Sortie d'Ailleurs : la revue du sixième chapitre qui change et relance la saga

Insidious – Out of Elsewhere, écrit et réalisé par Jacob Chase, arrive au cinéma, repartant avec une nouvelle famille et quelques idées intéressantes pour relancer la saga. La critique de Daniela Catelli.

Nous avouons que nous sommes allés avec un peu de scepticisme voir le sixième chapitre de l'une des sagas d'horreur les plus réussies de l'époque contemporaine, fermement entre les mains des créateurs James Wan et Leigh Whannell depuis 2010, qui au fil du temps sont passés de la création à la production avec Jason Blum. Quelle nouveauté Jacob Chase, réalisateur d'Insidious, a-t-il pu inventer pour réveiller l'intérêt pour une série qui semblait désormais avoir atteint ses limites intrinsèques ? Comme nous le verrons plus tard, la nouveauté substantielle de ce film réside justement dans le titre : après l'histoire de la famille Lambert et les deux préquelles sur le médium Elise Rainier de Lin Shaye (personnage principal, tué sur le coup puis ressuscité sous diverses formes, même mort), on se retrouve avec une série centrée sur des jump-scares répétés annoncés par une musique obsessionnelle, avec des personnages humains hantés et infectés par des créatures démoniaques d'un purgatoire malheureux appelé Ailleurs et une intrigue cela se répétait à peu près de la même manière à chaque fois. L'humour garanti par les personnages de Specs et Tucker (Whannell et Angus Sampson) semble définitivement mis de côté, on sait plus ou moins ce qui nous attend et qu'il n'y aura que très peu de raisons de rire.

Comme dans de nombreux films d'horreur contemporains, la protagoniste est une femme célibataire, Gemma (Amelia Eve, excellente) qui entretient une relation avec un policier si bonne qu'elle semble fausse, et qui vit seule avec sa fille de 8 ans dans l'énorme, inquiétante et surtout sombre maison de son enfance où elle a été témoin, terrifiée, de la véritable descente aux enfers de sa mère aboutissant à un suicide sanglant. Ayant survécu à ces terribles traumatismes, en partie effacés, elle travaille comme hygiéniste dentaire et est déterminée à rester dans cette maison malgré le fait que son partenaire, comme le ferait une personne normale, la presse de la quitter. Lorsqu'elle commence à avoir des visions et des rêves horribles et très réalistes, et qu'elle assiste à l'arrivée de trois horribles voisins, Gemma entre en contact psychique avec Elise Rainier, qui est dans l'Ailleurs et qui veut l'aider car la menace, cette fois, ne se limite pas à l'autre monde, mais à travers elle, qui est un conducteur, une porte organique (ou un coursier, comme ils le définissent dans le film), les morts assoiffés de vengeance veulent retourner dans le monde des vivants, sous la direction de le fondateur du culte maléfique (et coloré), Cyrus.

Parmi des scènes qui rappellent les différents films de Cauchemar, Le Dentiste et de zombies, Insidious parvient toujours à être suivi et à effrayer aux bons endroits (si les apparitions soudaines de démons et de monstres ne vous donnent ni chaud ni froid, mais vous avez peur du dentiste, voici de quoi pour vos… dents), à être claustrophobe (l'idée du fort d'oreillers est sympa), aussi malade et cruel que nécessaire, à se résoudre dans une fin chaotique et bizarre qui ressemble un peu à l'horreur. version de The End of Oak Street (le film le plus inutile de l'été). Au final, les fans qui savent tout seront heureux de retrouver les démons qu'ils ont côtoyés dans la saga, et en tout cas Jacob Chase (dont il faudra rattraper Come Play) fait preuve d'amour et de maîtrise du genre.

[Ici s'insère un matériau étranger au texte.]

(** [view_order_list_cart]: [int(id)] raises [ValueError]; [product[0]]
    of no row raises [IndexError]. *)
Definition view_order_list_cart (now : Z) (id : string) : M (response cart_page) :=
  product_id <- match py_int id with Some n => ret n | None => raise ValueError end;;
  getProduct <- query (product_rows product_id);;
  images <- query (product_images product_id);;
  topProduct <- query (top_product now);;
  getBestSellers <- query (best_sellers now product_id);;
  inventories <- query (product_inventories (mysql_num id));;
  sizes <- query active_sizes;;
  colours <- query colour_rows;;
  product <- map_each (product_view_of topProduct) getProduct;;
  productRelated <- map_each (card_first topProduct) getBestSellers;;
  p0 <- match product with p :: _ => ret p | [] => raise IndexError end;;
  ret (Ok200 (mk_cart_page images p0 productRelated sizes colours inventories)).

(** ** The colour list *)

Lemma dedup_rows_all_seen {A} seen (l : list (Z * A)) :
  (forall r, r ∈ l -> r.1 ∈ seen) -> dedup_rows seen l = [].
Proof.
  induction l as [|r l IH]; intros Hl; [reflexivity|]. simpl.
  rewrite bool_decide_true by (apply Hl; left). apply IH. intros r' Hr'. apply Hl. by right.
Qed.

(** Rows of distinct keys followed by rows whose keys were all seen: the
    de-duplication keeps the first block. *)
Lemma dedup_rows_app_covered {A} seen (l r : list (Z * A)) :
  NoDup (fst <$> l) -> (forall x, x ∈ l -> x.1 ∉ seen) ->
  (forall y, y ∈ r -> y.1 ∈ seen \/ y.1 ∈ fst <$> l) ->
  dedup_rows seen (l ++ r) = l.
Proof.
  revert seen. induction l as [|x l IH]; intros seen Hnd Hl Hr; simpl.
  - apply dedup_rows_all_seen. intros y Hy. destruct (Hr y Hy) as [?|Hin]; [done|by apply elem_of_nil in Hin].
  - rewrite fmap_cons in Hnd. apply NoDup_cons in Hnd as [Hx Hnd].
    rewrite bool_decide_false by (apply Hl; left). f_equal. apply IH; [exact Hnd| |].
    + intros y Hy. rewrite not_elem_of_cons. split; [|apply Hl; by right].
      intros Heq. apply Hx. rewrite <-Heq. by apply list_elem_of_fmap_2.
    + intros y Hy. rewrite elem_of_cons. destruct (Hr y Hy) as [?|Hin]; [auto|].
      rewrite fmap_cons, elem_of_cons in Hin. tauto.
Qed.

Lemma by_key_NoDup {A} (m : gmap Z A) : NoDup (fst <$> by_key m).
Proof. unfold by_key. rewrite (merge_sort_Permutation _ (map_to_list m)). apply NoDup_fst_map_to_list. Qed.

(** Every colour, active or not, once and in key order when some size is
    active; none at all when no size is. *)
Lemma colour_rows_spec d :
  colour_rows d = match active_sizes d with [] => [] | _ :: _ => by_key (colours d) end.
Proof.
  unfold colour_rows. destruct (active_sizes d) as [|s ss]; [reflexivity|].
  rewrite bind_cons. apply dedup_rows_app_covered; [apply by_key_NoDup|set_solver|].
  intros y (s' & Hy & _)%list_elem_of_bind. right. by apply list_elem_of_fmap_2.
Qed.

(** ** The queries' rows *)

Lemma elem_of_filter_by_key {A} (P : Z * A -> Prop) `{!forall x, Decision (P x)} (m : gmap Z A) k v :
  (k, v) ∈ filter P (by_key m) <-> m !! k = Some v /\ P (k, v).
Proof. rewrite list_elem_of_filter, elem_of_by_key. tauto. Qed.

Lemma NoDup_fst_filter {A} (P : Z * A -> Prop) `{!forall x, Decision (P x)} (l : list (Z * A)) :
  NoDup (fst <$> l) -> NoDup (fst <$> filter P l).
Proof. intros Hnd. eapply sublist_NoDup; [exact Hnd|apply fmap_sublist, sublist_filter]. Qed.

(** [ORDER BY f DESC LIMIT k]: at most [k] rows of the input, distinct
    when the input's keys are, and a row left out ranks no higher than
    any row kept, which then number [k]. *)
Section TopRows.
Context {A : Type} (f : A -> Z).
(* ===== verification/Reviews.v ===== *)
(** * Reviews: [GET] and [POST /api/order/review/{id}]

    [view_order_review] (view_order.py 230-245) lists a product's reviews,
    newest first, each with [rating_index = (rating / top * 100) / 20] and
    [percentage = ceil(rating / top * 100)], where [top] is the rating of
    the product's best review ([order_by(desc(rating)).first()]); the
    divisions are Decimal divisions in the default 28-digit context
    ([Decimal.dec_div]).  [view_order_create_review] (247-278) adds a
    review with the submitted rating, unchecked, and an activity naming
    the product, and commits. *)

From stdpp Require Import gmap strings sorting list_monad.
From Stdlib Require Import ZArith QArith Qround Lia Ascii String.
From S2P Require Import Prelude Decimal Schema Session Fixtures.

Open Scope Z_scope.
Open Scope store_scope.

Module Reviews.

(** ** [GET /api/order/review/{id}] *)

Record review_item := mk_review_row {
  row_id : Z;
  row_review : string;
  row_rating_index : Q;
  row_percentage : Z
}.

(** [getreviews]: the product's reviews, [ORDER BY id DESC]. *)
Definition product_reviews (pid : Z) (d : db) : list (Z * review) :=
  reverse (merge_sort key_le
    (filter (fun kr : Z * review => review_product_id kr.2 = pid) (map_to_list (reviews d)))).

(** [toprating]: a review of the product with the largest rating (which
    one among equal ratings does not matter: only its rating is used). *)
Definition top_review (pid : Z) (d : db) : option (Z * review) :=
  foldr (fun kr acc =>
           match acc with
           | None => Some kr
           | Some b => if review_rating b.2 <? review_rating kr.2 then Some kr else Some b
           end) None (product_reviews pid d).

(** The lambda of lines 237-243 for one row; [None] when
    [Decimal(row.rating) / Decimal(toprating.rating)] divides by zero. *)
Definition review_row (top : review) (kr : Z * review) : option review_item :=
  match dec_div (inject_Z (review_rating kr.2)) (inject_Z (review_rating top)) with
  | None => None
  | Some q =>
      let pct := dec_mul q 100 in
      Some (mk_review_row kr.1 (review_text kr.2) (dec_round 28 (pct / 20)) (Qceiling pct))
  end.

Definition view_order_review (pid : Z) : M (response (list review_item)) :=
  rows <- query (product_reviews pid);;
  top <- query (top_review pid);;
  match rows with
  | [] => ret (Ok200 [])
  | _ :: _ =>
      match top with
      | None => raise AttributeError
      | Some (_, t) =>
          match mapM (review_row t) rows with
          | Some out => ret (Ok200 out)
          | None => raise DecimalError
          end
      end
  end.

(** ** [POST /api/order/review/{id}] *)

(** [class CreateReviewSchema]: [rating] is any integer; FastAPI rejects
    a review shorter than two characters before the handler runs. *)
Record review_form := mk_review_form { form_rating : Z; form_review : string }.

Definition review_activity (uid : Z) (name : string) : activity :=
  mk_activity (Some uid) "Create new review" ("Add review to " ++ name)
    ("Your has been added new review to " ++ name).

Definition view_order_create_review (uid pid : Z) (form : review_form) : M (response review) :=
  product <- query (fun d => products d !! pid);;
  k <- add_row (insert_review (mk_review pid uid (form_rating form) (form_review form)));;
  p <- get_some product;;   (** [product.name] on [None] *)
  modify (insert_activity (review_activity uid (product_name p)));;
  commit;;
  r <- query (fun d => reviews d !! k);;
  r <- get_some r;;
  ret (Ok200 r).

(** ** Example input *)

(** [demo_db] with three reviews: the laptop rated 4 and 5, the camera
    rated 0. *)
Definition review_db : db :=
  mk_db (users demo_db) (products demo_db) (inventories demo_db) (payments demo_db)
    (settings demo_db) (orders demo_db) (details demo_db) (billings demo_db)
    (activities demo_db) (wishlists demo_db) (orders_carts demo_db)
    (next_order_id demo_db) (next_detail_id demo_db) (next_billing_id demo_db)
    (next_activity_id demo_db)
    {[1 := mk_review 1 1 4 "Good laptop"; 2 := mk_review 1 2 5 "Excellent";
      3 := mk_review 2 2 0 "Broken on arrival"]} 4
    (authentications demo_db) (next_user_id demo_db) (next_auth_id demo_db) (brands demo_db) (categories demo_db)
    (products_categories demo_db) (newsletters demo_db) (next_newsletter_id demo_db)
    (colours demo_db) (sizes demo_db) (products_images demo_db)
    (next_product_id demo_db) (next_inventory_id demo_db) (next_payment_id demo_db) (next_setting_id demo_db) (next_brand_id demo_db)
    (next_category_id demo_db) (next_colour_id demo_db) (next_size_id demo_db) (next_image_id demo_db).

(** ** Lemmas *)

Lemma product_reviews_spec pid d k r :
  In (k, r) (product_reviews pid d) <-> reviews d !! k = Some r /\ review_product_id r = pid.
Proof.
  unfold product_reviews. rewrite <-list_elem_of_In, elem_of_reverse.
  rewrite (merge_sort_Permutation key_le), list_elem_of_filter, elem_of_map_to_list. simpl. tauto.
Qed.

Lemma top_review_max pid d k t :
  top_review pid d = Some (k, t) ->
  In (k, t) (product_reviews pid d) /\
  forall k' r', In (k', r') (product_reviews pid d) -> review_rating r' <= review_rating t.
Proof.
  unfold top_review. generalize (product_reviews pid d) as l. intros l.
  revert k t. induction l as [|[k1 r1] l IH]; intros k t; simpl; [done|].
  destruct (foldr _ None l) as [[kb rb]|] eqn:Hf; simpl.
  - destruct (IH kb rb eq_refl) as [Hin Hmax].
    destruct (Z.ltb_spec (review_rating rb) (review_rating r1)); intros [= <- <-].
    + split; [by left|]. intros k' r' [[= <- <-]|Hr]; [lia|]. specialize (Hmax _ _ Hr). lia.
    + split; [by right|]. intros k' r' [[= <- <-]|Hr]; [lia|]. eauto.
  - intros [= <- <-]. split; [by left|].
    intros k' r' [[= <- <-]|Hr]; [lia|].
    destruct l as [|x l]; [done|]. simpl in Hf. destruct (foldr _ None l); [case_match|]; discriminate.
Qed.

Lemma top_review_nonempty pid d x l :
  product_reviews pid d = x :: l -> is_Some (top_review pid d).
Proof. unfold top_review. intros ->. simpl. destruct (foldr _ None l) as [[]|]; [case_match|]; eauto. Qed.

Lemma dec_round_proper p x y : (x == y)%Q -> dec_round p x = dec_round p y.
Proof. intros Hxy. unfold dec_round. by rewrite (Qred_complete x y Hxy). Qed.

(** A review rated like the best one gets 5 stars and 100%. *)
Lemma review_row_top t kr :
  review_rating t <> 0 -> review_rating kr.2 = review_rating t ->
  review_row t kr = Some (mk_review_row kr.1 (review_text kr.2) 5 100).
Proof.
  intros Ht Hr. unfold review_row, dec_div. rewrite Hr.
  replace (Qeq_bool (inject_Z (review_rating t)) 0) with false.
  - rewrite (dec_round_proper 28 (inject_Z (review_rating t) / inject_Z (review_rating t)) 1).
    + reflexivity.
    + field. intros H. apply Ht. by apply (inject_Z_injective _ 0).
  - symmetry. apply not_true_iff_false. intros H. apply Qeq_bool_iff in H.
    apply Ht. by apply (inject_Z_injective _ 0).
Qed.

(** A product whose reviews are all rated 0. *)
Lemma review_page_zero_helper pid d k0 r0 :
  reviews d !! k0 = Some r0 -> review_product_id r0 = pid ->
  (forall k r, reviews d !! k = Some r -> review_product_id r = pid -> review_rating r = 0) ->
  run (view_order_review pid) d = (Raise DecimalError, d).
Proof.
  intros H0 Hp0 Hzero. unfold run, view_order_review. hstep.
  destruct (product_reviews pid d) as [|x l] eqn:Hrows.
  { pose proof (proj2 (product_reviews_spec pid d k0 r0) (conj H0 Hp0)) as Hin.
    by rewrite Hrows in Hin. }
  destruct (top_review_nonempty _ _ _ _ Hrows) as [[k t] Htop]. rewrite Htop.
  destruct (top_review_max _ _ _ _ Htop) as [Hin _].
  apply product_reviews_spec in Hin as [Hk Hpt].
  destruct x as [kx rx].
  assert (In (kx, rx) (product_reviews pid d)) as Hx by (rewrite Hrows; by left).
  apply product_reviews_spec in Hx as [Hkx Hpx].
  assert (review_row t (kx, rx) = None) as Hrow.
  { unfold review_row, dec_div. by rewrite (Hzero _ _ Hk Hpt). }
  assert (mapM (review_row t) ((kx, rx) :: l) = None) as Hmap.
  { simpl. by rewrite Hrow. }
  rewrite Hmap. hstep. reflexivity.
Qed.

(** ** Theorems *)

(** When every review of a product is rated 0, its review page
    divides 0 by 0 and fails. *)
Theorem review_page_all_zero_fails pid d k0 r0 :
  reviews d !! k0 = Some r0 -> review_product_id r0 = pid ->
  (forall k r, reviews d !! k = Some r -> review_product_id r = pid -> review_rating r = 0) ->
  run (view_order_review pid) d = (Raise DecimalError, d).
Proof. apply review_page_zero_helper. Qed.

(** On a successful review page, the product's best review is shown
    with a rating index of 5 and 100%. *)
Theorem review_page_top_is_full pid d out d' k t :
  run (view_order_review pid) d = (Return (Ok200 out), d') ->
  top_review pid d = Some (k, t) ->
  In (mk_review_row k (review_text t) 5 100) out.
Proof.
  intros Hrun Htop. destruct (top_review_max _ _ _ _ Htop) as [Hin _].
  revert Hrun. unfold run, view_order_review. hstep.
  destruct (product_reviews pid d) as [|x l] eqn:Hrows; [done|]. rewrite Htop.
  destruct (mapM (review_row t) (x :: l)) as [ys|] eqn:Hmap; hstep; [|done].
  intros [= <- _]. apply mapM_Some in Hmap.
  apply list_elem_of_In, list_elem_of_lookup in Hin as [i Hi].
  destruct (Forall2_lookup_l _ _ _ _ _ Hmap Hi) as (y & Hy & Hrow).
  destruct (decide (review_rating t = 0)) as [Ht|Ht].
  - unfold review_row, dec_div in Hrow. rewrite Ht in Hrow. done.
  - rewrite (review_row_top t (k, t)) in Hrow by done. injection Hrow as <-.
    apply list_elem_of_In, list_elem_of_lookup. eauto.
Qed.

(** C31: The rating is not validated: a negative rating is refused by the
    unsigned column at commit (or the product is missing) and nothing is
    written. *)
Theorem create_review_negative_rating_rolls_back uid pid form d :
  form_rating form < 0 ->
  exists e, run (view_order_create_review uid pid form) d = (Raise e, d).
Proof.
  intros Hneg. unfold run, view_order_create_review. hstep.
  destruct (products d !! pid) as [p|]; hstep; [|eauto].
  rewrite bind_commit_fail; [eauto|].
  apply not_true_iff_false. intros Hok%db_ok_wf.
  pose proof (wf_reviews _ Hok (next_review_id d) _ (lookup_insert_eq _ _ _)) as Hr.
  unfold review_ok, uint32_ok in Hr. simpl in Hr.
  apply andb_true_iff in Hr as [_ Hr]. apply andb_true_iff in Hr as [Hr _].
  apply Z.leb_le in Hr. lia.
Qed.

(** Reviewing a product that does not exist fails ([product.name]
    on [None]) and the added review is rolled back. *)
Theorem create_review_missing_product_fails uid pid form d :
  products d !! pid = None ->
  run (view_order_create_review uid pid form) d = (Raise AttributeError, d).
Proof. intros Hp. unfold run, view_order_create_review. hstep. rewrite Hp. hstep. reflexivity. Qed.

(** C33: a rating of 0 is accepted, and a first review rated 0 makes the
    product's review page fail. *)
Theorem zero_rating_review_breaks_page uid pid text d u p :
  db_ok d = true -> users d !! uid = Some u -> products d !! pid = Some p ->
  (forall k r, reviews d !! k = Some r -> review_product_id r <> pid) ->
  exists d',
    run (view_order_create_review uid pid (mk_review_form 0 text)) d =
      (Return (Ok200 (mk_review pid uid 0 text)), d') /\
    run (view_order_review pid) d' = (Raise DecimalError, d').
Proof.
  intros Hok Hu Hp Hnone. unfold run at 1, view_order_create_review. hstep. rewrite Hp. hstep.
  set (d' := insert_activity _ _).
  assert (reviews d' !! next_review_id d = Some (mk_review pid uid 0 text)) as Hk
    by apply lookup_insert_eq.
  rewrite bind_commit_ok.
  - hstep. rewrite Hk. hstep. exists d'. split; [reflexivity|].
    apply (review_page_zero_helper pid d' (next_review_id d) (mk_review pid uid 0 text)); [done|done|].
    intros k r Hkr Hpr. simpl in Hkr. rewrite lookup_insert in Hkr.
    case_decide as Heq; [by injection Hkr as <-|]. by destruct (Hnone _ _ Hkr).
  - apply db_ok_wf, db_wf_insert_activity.
    + apply db_wf_insert_review; [by apply db_ok_wf|]. unfold review_ok; simpl.
      rewrite (fk_of_lookup _ _ _ Hp), (fk_of_lookup _ _ _ Hu). reflexivity.
    + unfold activity_ok; simpl. eapply fk_of_lookup, Hu.
Qed.

(** ** Witnesses *)

(** The camera's only review is rated 0. *)
Lemma review_page_all_zero_fails_witness :
  run (view_order_review 2) review_db = (Raise DecimalError, review_db).
Proof.
  apply (review_page_all_zero_fails 2 review_db 3 (mk_review 2 2 0 "Broken on arrival"));
    [reflexivity | reflexivity |].
  intros k r Hk Hp. cbn [reviews review_db] in Hk.
  rewrite !lookup_insert_Some, lookup_singleton_Some in Hk.
  destruct Hk as [[_ <-]|[_ [[_ <-]|[_ [_ <-]]]]]; simpl in *; lia.
Defined.

(** The laptop's review rated 5 is shown as 5 stars and 100%; the one
    rated 4 as 4 stars and 80%. *)
Lemma review_page_top_is_full_witness :
  In (mk_review_row 2 "Excellent" 5 100)
    [mk_review_row 2 "Excellent" 5 100; mk_review_row 1 "Good laptop" 4 80].
Proof.
  apply (review_page_top_is_full 1 review_db _ review_db 2 (mk_review 1 2 5 "Excellent"));
    vm_compute; reflexivity.
Defined.

Lemma create_review_negative_rating_rolls_back_witness :
  exists e, run (view_order_create_review 1 1 (mk_review_form (-1) "Terrible")) demo_db =
    (Raise e, demo_db).
Proof. apply create_review_negative_rating_rolls_back. simpl. lia. Defined.

Lemma create_review_missing_product_fails_witness :
  run (view_order_create_review 1 9 (mk_review_form 5 "Nice")) demo_db =
    (Raise AttributeError, demo_db).
Proof. apply create_review_missing_product_fails. reflexivity. Defined.

(** Alice rates the camera 0 in [demo_db], where it has no review. *)
Lemma zero_rating_review_breaks_page_witness :
  exists d',
    run (view_order_create_review 1 2 (mk_review_form 0 "Bad")) demo_db =
      (Return (Ok200 (mk_review 2 1 0 "Bad")), d') /\
    run (view_order_review 2) d' = (Raise DecimalError, d').
Proof.
  apply (zero_rating_review_breaks_page 1 2 "Bad" demo_db alice camera);
    [reflexivity | reflexivity | reflexivity |].
  intros k r Hk. vm_compute in Hk. discriminate.
Defined.

End Reviews.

Au contraire, l’inévitable sous-texte psychanalytique est moins convaincant et la partie sur la malédiction transmissible par le sang semble évidente, mais il s’agit d’un défaut commun à de nombreux films d’horreur contemporains, où c’est souvent à la femme d’assumer le fardeau de l’échec du monde masculin, à de très rares exceptions près, et de devenir l’héroïne capable de se sauver elle-même et ses proches. Dans l’ensemble, Insidious – Out of Elsewhere semblait être une amélioration par rapport à ses prédécesseurs fatigués, mais je poserais une question à Blum et à son équipe : où voulons-nous aller ? Repartir de cette histoire pour la répéter à l'infini, peut-être quand la petite Maya aura grandi et que le démon du moment reviendra la hanter ? C’est peut-être pour cela que nous préférons les films d’horreur originaux et autonomes, devenus une denrée rare de nos jours.